- Mit „Girl“ erscheint das zweite Solo-Album des US-Musikers
Dick im Geschäft ist der Mann seit mittlerweile zwei Jahrzehnten. Dass eine breitere Öffentlichkeit, die Musik vor allem als Unterbrechung des Verkehrsfunks wahrnimmt, erst seit kurzem aber auch den Namen Pharrell Williams kennt, ist vor diesem Hintergrund zwar seltsam, doch steht es nicht nur so geschrieben.
Ein Grund dafür, dass man also auch als poptechnisch nicht zwingend interessierter Autofahrer reichlich von Pharrell Williams gehört haben dürfte, ohne davon zu wissen, liegt in der langjährigen Tätigkeit des US-Musikers als ausführendes Organ. Immerhin schloss der heute 40-Jährige im Verbund mit seiner Band N.E.R.D anfangs nicht nur Hip-Hop, Funk und Stromrockgitarren kurz, er beförderte mit seinem Kreativpartner Chad Hugo als Produzentenduo The Neptunes auch eine Heerschar an einschlägigen Namen in Richtung Nummer eins. Nach Jay-Z, Kelis oder Nelly galt es auch, als Plastik-Chanteuse und Boygroup-Bubi gebrandmarkten Mainstream-Größen wie Britney Spears oder Justin Timberlake die nötige Lässigkeit einzuimpfen. Das ging so gut, dass 2008 und mit etlicher Verspätung auch Trendstaubsaugerin Madonna auf die Neptunes zurückgriff, als sie ihr Album „Hard Candy“ aufnahm.

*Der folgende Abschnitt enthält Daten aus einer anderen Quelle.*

(** ** Downloads that go wrong *)

(** X17. When the stream of the branch archive breaks, Branch Sync keeps
    the truncated file, logs the failure and still records the commit as
    downloaded, so the next Branch Sync under the same remote finds
    nothing to do and the truncated archive stays.  Single-repository
    script; the hash holds no comma, no carriage return and no trailing
    white space, and the state file found, if any, no carriage return. *)
Theorem broken_archive_is_kept_and_marked_done env cfg files commit partial :
  api_commit env (Single.GITHUB_API_URL cfg +:+ "/commits/master") = Success commit ->
  read_as_stored files Single.VERSION_FILE_MASTER ->
  commit_is_new files Single.VERSION_FILE_MASTER commit ->
  download env (single_archive_url cfg) = Success (Interrupted partial) ->
  writable env (single_archive_dest cfg) = true ->
  writable env Single.VERSION_FILE_MASTER = true ->
  no_carriage_return (sha commit) ->
  Py.count "," (sha commit) = 0 ->
  Py.rstrip Py.isspace (sha commit) = sha commit ->
  let r := Single.check_and_download_master env cfg files in
  store r !! single_archive_dest cfg = Some partial
  /\ store r !! Single.VERSION_FILE_MASTER = Some ("master," +:+ sha commit)
  /\ In (Log ERROR (MsgDownloadFailed (single_archive_url cfg) RequestException)) (events r)
  /\ Single.check_and_download_master env cfg (store r) =
       mkRun (Val tt) (store r)
         [Get (Single.GITHUB_API_URL cfg +:+ "/commits/master") false;
          Log INFO MsgBranchCurrent].
Proof.
  intros Hc _ Hnew Hbroken Hdest Hstate _ Hsha Hsha' r.
  destruct (single_archive_dest_is_no_state_file cfg) as (_ & Hne & _).
  pose proof (single_master_new env cfg files commit Hc Hnew) as Hrun.
  cbn zeta in Hrun. fold r in Hrun.
  unfold download_raises, landed, download_report in Hrun.
  rewrite Hbroken, Hdest, Hstate in Hrun. cbn [negb request_error] in Hrun.
  assert (Hfile : store r !! Single.VERSION_FILE_MASTER = Some ("master," +:+ sha commit))
    by (rewrite Hrun; apply lookup_insert_eq).
  split; [| split; [exact Hfile | split]].
  - rewrite Hrun. cbn [store]. rewrite lookup_insert_ne by done. apply lookup_insert_eq.
  - rewrite Hrun. simpl. auto.
  - apply (single_master_unchanged_run env cfg (store r) commit _ "master" Hc Hfile).
    change ("master," +:+ sha commit) with ("master" +:+ "," +:+ sha commit).
    rewrite read_back_record by done. by rewrite Hsha'.
Qed.

Lemma broken_archive_is_kept_and_marked_done_witness :
  let env := mkEnv (api_release Sample.env) (api_commit Sample.env)
                   (fun _ => Success (Interrupted "PK-half")) (fun _ => true) in
  let r := Single.check_and_download_master env Sample.cfg ∅ in
  store r !! "downloads/Ryujinx_master.zip" = Some "PK-half"
  /\ store r !! Single.VERSION_FILE_MASTER = Some "master,0123abc"
  /\ List.filter is_download
       (events (Single.check_and_download_master env Sample.cfg (store r))) = [].
Proof.
  intros env r.
  assert (Hnew : commit_is_new ∅ Single.VERSION_FILE_MASTER Sample.commit)
    by (left; reflexivity).
  assert (Hread : read_as_stored ∅ Single.VERSION_FILE_MASTER) by exact I.
  destruct (broken_archive_is_kept_and_marked_done env Sample.cfg ∅ Sample.commit "PK-half"
              eq_refl Hread Hnew eq_refl eq_refl eq_refl eq_refl eq_refl eq_refl)
    as (Hzip & Hstate & _ & Hnext).
  split; [exact Hzip |]. split; [exact Hstate |].
  fold r in Hnext. by rewrite Hnext.
Defined.

(** X18. A destination that cannot be opened stops Release Sync at that
    asset: the assets before it have been handled, the assets after it
    are never requested, the error is logged by the generic handler, the
    notes are not written and the state file is left as it was, so the
    next attempt starts the release over.  Single-repository script;
    every earlier asset is stored in another file than the state file,
    which holds no carriage return. *)
Theorem unwritable_asset_aborts_release_sync env cfg files release done asset todo :
  api_release env (Single.GITHUB_API_URL cfg +:+ "/releases/latest") = Success release ->
  read_as_stored files Single.VERSION_FILE_RELEASE ->
  release_is_new files Single.VERSION_FILE_RELEASE release ->
  assets release = done ++ asset :: todo ->
  existsb (asset_raises env (Single.DOWNLOAD_DIR cfg)) done = false ->
  asset_raises env (Single.DOWNLOAD_DIR cfg) asset = true ->
  (forall earlier,
      In earlier done ->
      distinct_files (asset_dest (Single.DOWNLOAD_DIR cfg) earlier) Single.VERSION_FILE_RELEASE
      = true) ->
  let r := Single.check_and_download_release env cfg files in
  result r = Val tt
  /\ events r =
       Get (Single.GITHUB_API_URL cfg +:+ "/releases/latest") false
       :: Log INFO (MsgReleaseFound (tag_name release))
       :: concat (map (asset_events env (Single.DOWNLOAD_DIR cfg)) done)
       ++ [Log INFO (MsgAsset (name asset));
           Get (browser_download_url asset) true;
           Log ERROR (MsgReleaseUnknownError OSError)]
  /\ store r !! Single.VERSION_FILE_RELEASE = files !! Single.VERSION_FILE_RELEASE.
Proof.
  intros Hfetch _ Hnew Hassets Hdone Hraise Hout r.
  (* the loop, up to the asset that raises *)
  assert (Hloop : exists files1,
             Single.download_release_assets env cfg release files =
               mkRun (Raise OSError) files1
                 (concat (map (asset_events env (Single.DOWNLOAD_DIR cfg)) done)
                  ++ [Log INFO (MsgAsset (name asset)); Get (browser_download_url asset) true])
             /\ files1 !! Single.VERSION_FILE_RELEASE = files !! Single.VERSION_FILE_RELEASE).
  { unfold Single.download_release_assets. rewrite Hassets, for_each_app.
    destruct (assets_loop_complete env (Single.DOWNLOAD_DIR cfg)
                (mkRelease "" "" done) files Hdone) as [files1 Hrun].
    pose proof (assets_loop_frame env (Single.DOWNLOAD_DIR cfg) (mkRelease "" "" done) files
                  Single.VERSION_FILE_RELEASE
                  (fun earlier Hin => distinct_files_neq _ _ (Hout earlier Hin))) as Hframe.
    unfold Multi.download_release_assets in Hrun, Hframe. cbn [assets] in Hrun, Hframe.
    rewrite Hrun in Hframe. cbn [store] in Hframe.
    exists files1. split; [| exact Hframe].
    rewrite Hrun. unfold and_then. rewrite for_each_cons, asset_body_run.
    unfold asset_raises, asset_dest in Hraise. rewrite Hraise. reflexivity. }
  destruct Hloop as (files1 & Hloop & Hframe).
  subst r.
  unfold Single.check_and_download_release, Single.get_latest_release.
  destruct Hnew as [Habsent | (content & cv & ch & Hfile & Hsplit & Hdiff)].
  - pose proof Habsent as Hnone. apply exists_false in Habsent.
    run. split; [reflexivity |]. split; [by rewrite <- app_assoc | congruence].
  - pose proof Hfile as Hsome.
    apply exists_true in Hfile as Hpresent. apply pair_eqb_false in Hdiff.
    run. split; [reflexivity |]. split; [by rewrite <- app_assoc | congruence].
Qed.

Ein erster Durchgang Pharrell Williamsʼ als Solokünstler wurde mit dem Album „In My Mind“ 2006 vergleichsweise zum Flop. Der Triumpf des nun vorliegenden Zweitlings hingegen schien vorprogrammiert. Immerhin zeichnet sich eine erneute Erfolgswelle ab, seit die Kollaboration mit den ehemaligen Roboterfuturisten Daft Punk in ihrer Rolle als Disco-Wiedergänger und der gemeinsame Sommerhit „Get Lucky“ im Vorjahr die Popwelt eroberten. Parallel dazu landeten auch Produktionsarbeiten für Beyoncé, Aloe Blacc und Miley Cyrus in den Charts, während die mit Robin Thicke aufgenommene Single „Blurred Lines“ zwar kommerziell reüssierte, für seine als frauenfeindlich wahrgenommene Aussage aber auf erheblichen Widerstand stieß.
Feel-good-Sound
Mit den Songs seines nun programmatisch „Girl“ betitelten zweiten Streichs will ein sich missverstanden fühlender Pharrell Williams die Verhältnisse zurechtrücken und nichts weniger als eine Hommage an die Damenwelt liefern. Dabei hört man zärtliche Bekenntnisse, die ein rolliger Rapper im Radikalfalsett raunt, ebenso wie nur als „naughty“ zu bezeichnende Testosteronschübe, die Bilder wie jene des liebestollen Mannes als Lumpi auf der Pirsch („Hunter“) doch nicht ganz sein lassen können. Unter Beigabe des nötigen Prince-Feelings ist es ins Schlafzimmer dann immer nur einen gesampelten Stoßseufzer weit: „Do you wanna get dirty, girl?“
Als musikalischen Nährboden hat sich Pharrell Williams für einen durchgehenden Feel-good-Sound auf R&B-Basis entschieden, der mit slicken Funkgitarren und elektronischen Bässen zum Kopfnicken auf das Lounge-Sofa oder zum Booty-Shaken auf den Dancefloor lädt. Auch die Freunde von Daft Punk schauen vorbei und erfreuen bei „Gust Of Wind“ mit Vocoder-Gesängen aus dem Vollvisierhelm. Gemeinsam mit Miley Cyrus wird das quengelige „Come Get It Bae“ gegeben. Toll vor allem die gleichermaßen geschult-kluge wie dabei verspielt-genussvolle Produktionsarbeit, die etwa den groovenden Dub-Reggae von „Know Who You Are“ im Duett mit Alicia Keys an den Albumsound adaptiert – und zwingender wirkt als die meisten Songs selbst.
Mit dem Hit des Albums ist Pharrell Williams allerdings das Kunststück gelungen, ein trotz Dauerbeschallung per Mahü-Fetzntandler und Klingeling-Klingelton gefälliges Stück Gute-Laune-Pop zu schreiben: „Happy“ zaubert auch dem zur Miselsucht neigenden Misanthropen in uns ein Lächeln ins Gesicht. Das ist im Normalfall nicht wenig – und an einem schlechten Tag sogar ziemlich viel.